UnicodeDecodeError when concatenating strings

Question

I've got the following little Python 2.7 script:

#!/usr/bin/python
# -*- coding: utf-8 -*-

import geoip2.database

def ret_country_iso(ip):
    reader = geoip2.database.Reader('/usr/local/geoip/GeoLite2-Country.mmdb')
    response = reader.country(ip)
    return response.country.iso_code.lower()

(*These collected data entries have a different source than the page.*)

Definition set_stop_now (b : bool) (s : state) : state :=
  mkState b (is_running s) (cmd_flap_trigger s) (flap_direction s)
          (flap_hold_cnt s) (pio_hold_cnt s) (rxpin_hold_cnt s) (flap_count_ms s).
Definition set_is_running (b : bool) (s : state) : state :=
  mkState (stop_now s) b (cmd_flap_trigger s) (flap_direction s)
          (flap_hold_cnt s) (pio_hold_cnt s) (rxpin_hold_cnt s) (flap_count_ms s).
Definition set_cmd_flap_trigger (b : bool) (s : state) : state :=
  mkState (stop_now s) (is_running s) b (flap_direction s)
          (flap_hold_cnt s) (pio_hold_cnt s) (rxpin_hold_cnt s) (flap_count_ms s).
Definition set_flap_direction (d : Z) (s : state) : state :=
  mkState (stop_now s) (is_running s) (cmd_flap_trigger s) d
          (flap_hold_cnt s) (pio_hold_cnt s) (rxpin_hold_cnt s) (flap_count_ms s).
Definition set_flap_hold_cnt (c : Z) (s : state) : state :=
  mkState (stop_now s) (is_running s) (cmd_flap_trigger s) (flap_direction s)
          c (pio_hold_cnt s) (rxpin_hold_cnt s) (flap_count_ms s).
Definition set_pio_hold_cnt (c : Z) (s : state) : state :=
  mkState (stop_now s) (is_running s) (cmd_flap_trigger s) (flap_direction s)
          (flap_hold_cnt s) c (rxpin_hold_cnt s) (flap_count_ms s).
Definition set_rxpin_hold_cnt (c : Z) (s : state) : state :=
  mkState (stop_now s) (is_running s) (cmd_flap_trigger s) (flap_direction s)
          (flap_hold_cnt s) (pio_hold_cnt s) c (flap_count_ms s).
Definition set_flap_count_ms (c : Z) (s : state) : state :=
  mkState (stop_now s) (is_running s) (cmd_flap_trigger s) (flap_direction s)
          (flap_hold_cnt s) (pio_hold_cnt s) (rxpin_hold_cnt s) c.

(** What one loop iteration observes of its environment: the level of each
    pad when read, and the configured maximum duty [mcconf->l_max_duty]. *)
Record inputs : Type := mkInputs {
  pad_level : pad -> bool;
  l_max_duty : Q
}.

(** ** A state-and-trace monad for the thread's code *)

Definition thd (A : Type) : Type := state -> A * state * list call.

Definition ret {A} (a : A) : thd A := fun s => (a, s, []).

Definition bind {A B} (m : thd A) (k : A -> thd B) : thd B :=
  fun s =>
    let '(a, s1, t1) := m s in
    let '(b, s2, t2) := k a s1 in
    (b, s2, t1 ++ t2).

Definition read {A} (f : state -> A) : thd A := fun s => (f s, s, []).
Definition write (f : state -> state) : thd unit := fun s => (tt, f s, []).
Definition extern (c : call) : thd unit := fun s => (tt, s, [c]).
Definition when (b : bool) (m : thd unit) : thd unit := if b then m else ret tt.

Declare Scope thd_scope.
Delimit Scope thd_scope with thd.
Notation "x <- m ;; k" := (bind m (fun x => k))
  (at level 61, m at next level, right associativity) : thd_scope.
Notation "m ;; k" := (bind m (fun _ => k))
  (at level 61, right associativity) : thd_scope.
Local Open Scope thd_scope.

Definition result_of {A} (r : A * state * list call) : A := fst (fst r).
Definition state_of {A} (r : A * state * list call) : state := snd (fst r).
Definition trace_of {A} (r : A * state * list call) : list call := snd r.

(** ** The code *)

Definition nl : string := String (ascii_of_nat 10) EmptyString.

(** Modelled from the spec: [utils_map] is defined in the firmware's
    utils.c, which is not part of this repository's sources.  The spec calls
    the duty "linearly mapped from DriveState in {0,1} to [-maxDuty,
    +maxDuty]"; this is the linear map taking [in_min] to [out_min] and
    [in_max] to [out_max], over exact rationals (no rounding). *)
Definition utils_map (x in_min in_max out_min out_max : Q) : Q :=
  ((x - in_min) * (out_max - out_min) / (in_max - in_min) + out_min)%Q.

(** The value [flap_toggle] stores, as a function of the value it reads. *)
Definition toggled (d : Z) : Z := if c_true d then 0 else 1.

(** The word [flap_toggle] prints for a direction. *)
Definition direction_label (d : Z) : string :=
  if c_true d then "open"%string else "close"%string.

(** [void flap_toggle()] *)
Definition flap_toggle : thd unit :=
  d <- read flap_direction ;;
  (if c_true d then write (set_flap_direction 0)
   else write (set_flap_direction 1)) ;;
  d' <- read flap_direction ;;
  extern (commands_printf ("new flap direction " ++ direction_label d' ++ nl)).

(** [static void flap(int argc, const char **argv)], the terminal callback. *)
Definition flap (s : state) : state := set_cmd_flap_trigger true s.

(** Lines 156-158: the three pad reads, each negated. *)
Definition read_button (i : inputs) (p : pad) : thd bool :=
  fun s => (negb (pad_level i p), s, [palReadPad p (pad_level i p)]).

(** Lines 160-174: the three hold counters. *)
Definition update_hold_counters (flap_button pio_button rxpin_button : bool)
  : thd unit :=
  (if flap_button then
     write (fun s => set_flap_hold_cnt (wrap_int (flap_hold_cnt s + 1)) s)
   else
     c <- read flap_hold_cnt ;;
     when (0 <? c)
       (write (fun s => set_flap_hold_cnt (wrap_int (flap_hold_cnt s - 1)) s))) ;;
  (if pio_button then
     write (fun s => set_pio_hold_cnt (wrap_int (pio_hold_cnt s + 1)) s)
   else
     c <- read pio_hold_cnt ;;
     when (0 <? c)
       (write (fun s => set_pio_hold_cnt (wrap_int (pio_hold_cnt s - 1)) s))) ;;
  (if rxpin_button then
     write (fun s => set_rxpin_hold_cnt (wrap_int (rxpin_hold_cnt s + 1)) s)
   else
     c <- read rxpin_hold_cnt ;;
     when (0 <? c)
       (write (fun s => set_rxpin_hold_cnt (wrap_int (rxpin_hold_cnt s - 1)) s))).

(** Line 177: [(flap_hold_cnt > 10) || cmd_flap_trigger]. *)
Definition flap_condition (s : state) : bool :=
  (10 <? flap_hold_cnt s) || cmd_flap_trigger s.

(** Lines 177-188. *)
Definition flap_block (i : inputs) : thd unit :=
  c <- read flap_condition ;;
  when c
    (write (set_flap_hold_cnt 0) ;;
     write (set_cmd_flap_trigger false) ;;
     extern (commands_printf "flap button pressed") ;;
     flap_toggle ;;
     write (set_flap_count_ms 8000) ;;
     d <- read flap_direction ;;
     let duty := utils_map (inject_Z d) 0 1 (- l_max_duty i) (l_max_duty i) in
     extern (comm_can_set_duty 99 duty) ;;
     extern (mc_interface_set_duty duty) ;;
     extern (chThdSleepMilliseconds 500)).

(** Lines 191-196. *)
Definition rxpin_block : thd unit :=
  c <- read rxpin_hold_cnt ;;
  when (5 <? c)
    (write (set_rxpin_hold_cnt 0) ;;
     extern (commands_printf "rxpin button pressed") ;;
     extern (comm_can_set_current 99 1) ;;
     extern (chThdSleepMilliseconds 500)).

(** Lines 199-204. *)
Definition pio_block : thd unit :=
  c <- read pio_hold_cnt ;;
  when (5 <? c)
    (write (set_pio_hold_cnt 0) ;;
     extern (commands_printf "piopin button pressed") ;;
     extern (comm_can_set_current_brake 99 1) ;;
     extern (chThdSleepMilliseconds 500)).

(** Lines 207-214. *)
Definition countdown_block : thd unit :=
  let delay := 10 in
  c <- read flap_count_ms ;;
  when (0 <? c)
    (write (fun s => set_flap_count_ms (wrap_int (flap_count_ms s - delay)) s)) ;;
  c' <- read flap_count_ms ;;
  when (c' <=? 0) (extern (mc_interface_set_duty 0)) ;;
  extern (chThdSleepMilliseconds delay).

(** The body of [for(;;)] in [my_thread], lines 146-214.  The result says
    whether the loop goes on ([false]: the thread returned). *)
Definition loop_body (i : inputs) : thd bool :=
  stop <- read stop_now ;;
  if stop then
    write (set_is_running false) ;;
    ret false
  else
    extern timeout_reset ;;
    pio_button <- read_button i HW_ICU ;;
    rxpin_button <- read_button i HW_UART_RX ;;
    flap_button <- read_button i HW_UART_TX ;;
    update_hold_counters flap_button pio_button rxpin_button ;;
    flap_block i ;;
    rxpin_block ;;
    pio_block ;;
    countdown_block ;;
    ret true.

(** [for(;;)], lines 145-215, run for as many iterations as there are
    inputs, or until the body returns. *)
Fixpoint for_loop (ins : list inputs) : thd unit :=
  match ins with
  | [] => ret tt
  | i :: rest =>
      continue <- loop_body i ;;
      if continue then for_loop rest else ret tt
  end.

(** ** Running the thread against its environment *)

(** Static initialisers (lines 48-55); the thread's locals do not exist
    yet and are shown as 0. *)
Definition boot : state :=
  mkState true false false FLAP_OPEN 0 0 0 0.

result = ret_country_iso("8.8.8.8")
print result
result += "Роман"
print result

where, as you can see, I first figure out the country where the "8.8.8.8" IP is located (this returns "us" - see below) and then I concatenate a short string to it which contains some Russian characters.

Result:

# ./script.py
us
Traceback (most recent call last):
   File "./script.py", line 12, in <module>
    result += "Роман"
UnicodeDecodeError: 'ascii' codec can't decode byte 0xd0 in position 0: ordinal not in range(128)

Now, if I try the following instead

#!/usr/bin/python
# -*- coding: utf-8 -*-

result = "us"
print result
result += "Роман"
print result

Then everything's ok:

./script.py 
us
usРоман

Obviously then, the 'ret_country_iso()' function returns something different than the literal "us" string, my Python is too poor though to say.

How to correct the above?

EDIT: following the advice of snakecharmerb, the following works:

#!/usr/bin/python
# -*- coding: utf-8 -*-

import geoip2.database

def ret_country_iso(ip):
    reader = geoip2.database.Reader('/usr/local/geoip/GeoLite2-Country.mmdb')
    response = reader.country(ip)
    return response.country.iso_code.lower().encode('utf-8')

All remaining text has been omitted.